Have you noticed the little monitor off--?
Look at that.
Look at that shirt.
What color is that shirt on that monitor?
-[Laban] It looks blue to me.
-[Larry laughs] [Laban] But his shirt is, in reality, folks, is green.
-Don't adjust your sets.
-[Laban] It's a pure green.
-But you are allowed to come down and adjust our sets if you want to.
[Laban] You know what that reminds me of?
-What?
-When we would make tempera paint back in elementary school and stir in too much water and it was kind of thinned out.
-[Larry] Mm-hmm.
-Yeah, that's exactly... -You making fun of my shirt?
-Uh, not exactly.
-Do you not like my shirt?
-No, actually I do.
It's a lovely shade of green.
-Well, it was real green ten years ago.
-Oh.
-[Larry laughs] -Well, let's get the witch in here and see what's going on.
-It sort of washed out a little bit.
The witch.
The witch.
Oh, there she is.
She flew right into your hands.
-She bit me.
-[laughs] Don't be smacking the witch around.
We'll have all these witch people writing in because of this.
-Oh, I know.
-Ah, this is not a good witch day.
[laughs] We can't get rid of her.
Okay.
-All right.
[reading] "Dear boys, my husband Edsel "drinks too much.
He loves spaghetti.
"And all that pasta and beer have made him as fat as a pig.
"No, a hog.
"Anyway, can you come up with some spaghetti recipes that won't further fatten him up?"
And it's signed Ramona Ford of Piggy Piggy, Arkansas.
-[laughs] Piggy Piggy.
We haven't gotten-- -Ramona, you're out of luck today.
Because, uh... -There's nothing sensible about either of these recipes.
-No, my recipe is instant heart attack.
It is not cheap.
It's expensive.
And it's really bad for you.
-Well, maybe we ought to rename the show "Cooking Expensive and Really Bad."
[Laban] Perhaps we should.
This thing is a mess.
-Of course, we've been cooking really bad for 18 years.
-[Laban] Oh!
-I'm waiting for water to boil.
And so, while I'm waiting for that, I have just a little bit of canola.
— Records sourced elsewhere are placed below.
(** What one producer codec contributes to the consumable codec list:
    a codec alone, or a codec followed by an RTX codec taken from a
    capability RTX codec whose [apt] is the payload type of the codec. *)
Definition rtxBlock (caps : RtpCapabilities)
    (block : list RtpCodecCapability) : Prop :=
  exists c,
    block = [c] \/
    exists r capRtx,
      block = [c; r] /\
      capRtx ∈ CapCodecs caps /\
      MimeType r = MimeType capRtx /\
      PayloadType r = PreferredPayloadType capRtx /\
      isRtxLower (MimeType r) = true /\
      Apt <$> Parameters r = Some (PayloadType c).

Definition validParameters (codec : RtpCodecCapability) : Prop :=
  checkCodecParameters codec = None.

Definition consumableEncodingOf (entry : RtpMappingEncoding) : RtpEncoding :=
  mkRtpEncoding (MappedSsrc entry) "" 0 None.

(** * Properties *)

(** ** Strings *)

Lemma eqb_false_iff (a b : string) : String.eqb a b = false <-> a <> b.
Proof.
  destruct (String.eqb_spec a b); split; congruence.
Qed.

Lemma audio_not_h264 (s : string) :
  HasPrefix s "audio/" = true -> String.eqb s "video/h264" = false.
Proof.
  destruct s as [|c s]; cbn [HasPrefix]; intros H; [discriminate H|].
  apply andb_true_iff in H as [H _]. apply Ascii.eqb_eq in H. subst c.
  reflexivity.
Qed.

(** ** The matcher *)

Section MatcherFacts.

Variable negotiate : RtpH264Parameter -> RtpH264Parameter -> option string.

(** A codec is handed back unchanged unless the mode has the modify
    bit. *)
Lemma matchedCodecs_no_modify a b mode :
  Z.land mode codecMatchModify = 0 ->
  snd (matchedCodecs negotiate a b mode) = a.
Proof.
  intros Hm. unfold matchedCodecs. rewrite Hm.
  change (0 <? 0) with false. cbv iota.
  repeat (match goal with
          | |- context [if ?c then _ else _] => destruct c
          | |- context [match negotiate ?x ?y with _ => _ end] =>
              destruct (negotiate x y)
          end; simpl; try reflexivity).
Qed.

End MatcherFacts.

(** C4. For every pair of codecs and every match mode, [matchedCodecs]
    reports a match only if the lower-cased mime types are equal and the
    clock rates are equal; if the mime type is an audio one, two channel
    counts that are both given (positive, the test of the code) are
    equal; if the lower-cased mime type is video/h264, the two
    packetization modes are equal, an absent parameter block counting as
    mode 0.  A channel count of zero on either side is a wildcard: an
    audio pair with equal mime types and clock rates then matches. *)
Theorem matchedCodecs_rules
    (negotiate : RtpH264Parameter -> RtpH264Parameter -> option string)
    (a b : RtpCodecCapability) (mode : Z) :
  (fst (matchedCodecs negotiate a b mode) = true ->
     ToLower (MimeType a) = ToLower (MimeType b) /\
     ClockRate a = ClockRate b /\
     (HasPrefix (ToLower (MimeType a)) "audio/" = true ->
        0 < Channels a -> 0 < Channels b -> Channels a = Channels b) /\
     (ToLower (MimeType a) = "video/h264" ->
        PacketizationMode (H264 (default zeroParameter (Parameters a))) =
        PacketizationMode (H264 (default zeroParameter (Parameters b))))) /\
  (HasPrefix (ToLower (MimeType a)) "audio/" = true ->
     Channels a = 0 \/ Channels b = 0 ->
     ToLower (MimeType a) = ToLower (MimeType b) ->
     ClockRate a = ClockRate b ->
     fst (matchedCodecs negotiate a b mode) = true).
Proof.
  split.
  - unfold matchedCodecs.
    destruct (String.eqb_spec (ToLower (MimeType a)) (ToLower (MimeType b)))
      as [Hmime|?]; simpl; [|discriminate].
    destruct (Z.eqb_spec (ClockRate a) (ClockRate b)) as [Hclock|?];
      simpl; [|discriminate].
    destruct (HasPrefix (ToLower (MimeType a)) "audio/" &&
              (0 <? Channels a) && (0 <? Channels b) &&
              negb (Channels a =? Channels b)) eqn:Hch; simpl; [discriminate|].
    intros Hmatch. split; [exact Hmime|]. split; [exact Hclock|]. split.
    + intros Haudio Ha Hb. rewrite Haudio in Hch.
      apply Z.ltb_lt in Ha, Hb. rewrite Ha, Hb in Hch. simpl in Hch.
      apply negb_false_iff, Z.eqb_eq in Hch. exact Hch.
    + intros Hh264. rewrite Hh264 in Hmatch. simpl in Hmatch.
      destruct (Z.eqb_spec
                  (PacketizationMode (H264 (default zeroParameter (Parameters a))))
                  (PacketizationMode (H264 (default zeroParameter (Parameters b)))))
        as [Hpm|?]; [exact Hpm|discriminate].
  - intros Haudio Hzero Hmime Hclock. unfold matchedCodecs.
    rewrite Hmime, String.eqb_refl. simpl.
    rewrite Hclock, Z.eqb_refl. simpl.
    rewrite <- Hmime.
    assert (Hwild : (0 <? Channels a) && (0 <? Channels b) = false).
    { destruct Hzero as [-> | ->]; simpl; [reflexivity|].
      apply andb_false_r. }
    rewrite <- andb_assoc, <- andb_assoc, (andb_assoc (0 <? _)), Hwild.
    rewrite andb_false_l, andb_false_r.
    rewrite (audio_not_h264 _ Haudio). reflexivity.
Qed.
You remember Jerry Canola, don't you?
-Oh, yeah.
No, it's Judy Canola.
-Judy Canola, that's it.
And I'm gonna chop up four big old things of celery and a big old green... -[crew] What are you making?
-Oh, I'm making spaghetti.
Don's Spicy Spaghetti with Chunky Vegetable Sauce.
And I'm always a little suspicious about a spaghetti that starts out with canned spaghetti sauce.
[Laban] Right.
Well-- -'Cause I don't normally use canned spaghetti sauce.
-And I'm doing, this is called Fettuccine Primavera, and it was sent in by Helen Vail of Glenside, Pennsylvania.
-Some of Jerry Vail's people.
-Oh.
But it really has got a lot of stuff that, if you're in my shape, is not good for you.
-This was sent in by Donald Miller Jr. of Wenonah, New Jersey.
-[Laban] Wenonah?
Is that like Judd?
-Mm-hmm.
New Jersey.
-Well, Larry and I were just talking.
Here I've got a pepper that has a label on it that says "pepper."
And I swear it's because the young people today, [in Sister's voice] the young people today [normal voice] just don't know one vegetable from another.
Can't tell a fruit in a snowstorm.
[Larry] Startin' to sound more like an old windbag all the time.
-Well, you know, it bothers me when they have to put a label on stuff like a pepper so that the ignits at the checkout counter will know what it is.
-Well, our brand-new fancified grocery store, which will go unnamed, down the street from me, sells so many exotic things now that one day they brought something up to the cash register and had to close the cash register down because no one in the store knew what it was, what to call it, what price it was, or anything.
That's what they get for having all this fancy stuff in the store.
Of course, you know, we used to complain here in the South that you couldn't get anything in our stores.
-[Laban] And you couldn't.
-And now we can.
We have arrived.
-[Laban] Let me say this...
I've done some substituting in this, for price sake.
[Larry] Oh-oh.
-The recipe calls for two red peppers.
And, Larry, these two red peppers, now, at the time we're taping this show, which is in January, I think, has cost $3.59 for these two little red peppers.
This is not a good time of the year.
And it also calls for a pound of asparagus.
And I said, "Mm-mm," because asparagus yesterday was $4 a pound, and I just couldn't see spending that kind of money so I substituted a pound of zucchini for it.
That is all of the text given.